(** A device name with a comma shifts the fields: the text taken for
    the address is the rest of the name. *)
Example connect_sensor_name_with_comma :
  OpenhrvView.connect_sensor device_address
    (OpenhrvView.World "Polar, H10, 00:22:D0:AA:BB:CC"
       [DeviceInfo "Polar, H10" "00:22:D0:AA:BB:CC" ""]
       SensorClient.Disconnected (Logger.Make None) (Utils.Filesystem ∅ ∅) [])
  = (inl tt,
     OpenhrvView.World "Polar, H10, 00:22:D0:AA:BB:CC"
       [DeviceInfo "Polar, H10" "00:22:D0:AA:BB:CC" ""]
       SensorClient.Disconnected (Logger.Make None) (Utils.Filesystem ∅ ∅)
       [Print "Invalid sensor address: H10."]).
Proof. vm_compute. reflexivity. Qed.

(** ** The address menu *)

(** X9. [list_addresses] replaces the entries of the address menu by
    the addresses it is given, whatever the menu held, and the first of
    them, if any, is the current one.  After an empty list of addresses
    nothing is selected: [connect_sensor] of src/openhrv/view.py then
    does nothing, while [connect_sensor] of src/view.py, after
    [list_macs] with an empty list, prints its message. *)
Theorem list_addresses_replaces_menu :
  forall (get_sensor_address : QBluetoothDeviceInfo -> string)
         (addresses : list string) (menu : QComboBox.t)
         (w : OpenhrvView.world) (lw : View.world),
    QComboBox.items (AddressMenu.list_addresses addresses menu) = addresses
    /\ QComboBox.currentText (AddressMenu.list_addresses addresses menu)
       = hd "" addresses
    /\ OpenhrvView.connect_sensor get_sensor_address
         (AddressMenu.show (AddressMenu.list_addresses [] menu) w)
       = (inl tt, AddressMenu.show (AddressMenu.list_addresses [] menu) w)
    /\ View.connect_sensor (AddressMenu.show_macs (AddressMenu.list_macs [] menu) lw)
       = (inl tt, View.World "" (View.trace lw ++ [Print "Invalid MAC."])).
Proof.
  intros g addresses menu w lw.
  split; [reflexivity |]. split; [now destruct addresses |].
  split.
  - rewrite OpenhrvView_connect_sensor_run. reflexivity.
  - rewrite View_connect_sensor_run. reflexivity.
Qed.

-.-.-

* _WHAT NEEDS TO BE DONE_
The line that contains "tt, AddressMenu.show (AddressMenu.list_addresses [] menu) w)", the final line of the listing, and every line between them are to be retyped exactly; nothing else.

* _OUTPUT FOR THIS EXERCISE_
       = (inl tt, AddressMenu.show (AddressMenu.list_addresses [] menu) w)
    /\ View.connect_sensor (AddressMenu.show_macs (AddressMenu.list_macs [] menu) lw)
       = (inl tt, View.World "" (View.trace lw ++ [Print "Invalid MAC."])).
Proof.
  intros g addresses menu w lw.
  split; [reflexivity |]. split; [now destruct addresses |].
  split.
  - rewrite OpenhrvView_connect_sensor_run. reflexivity.
  - rewrite View_connect_sensor_run. reflexivity.
Qed.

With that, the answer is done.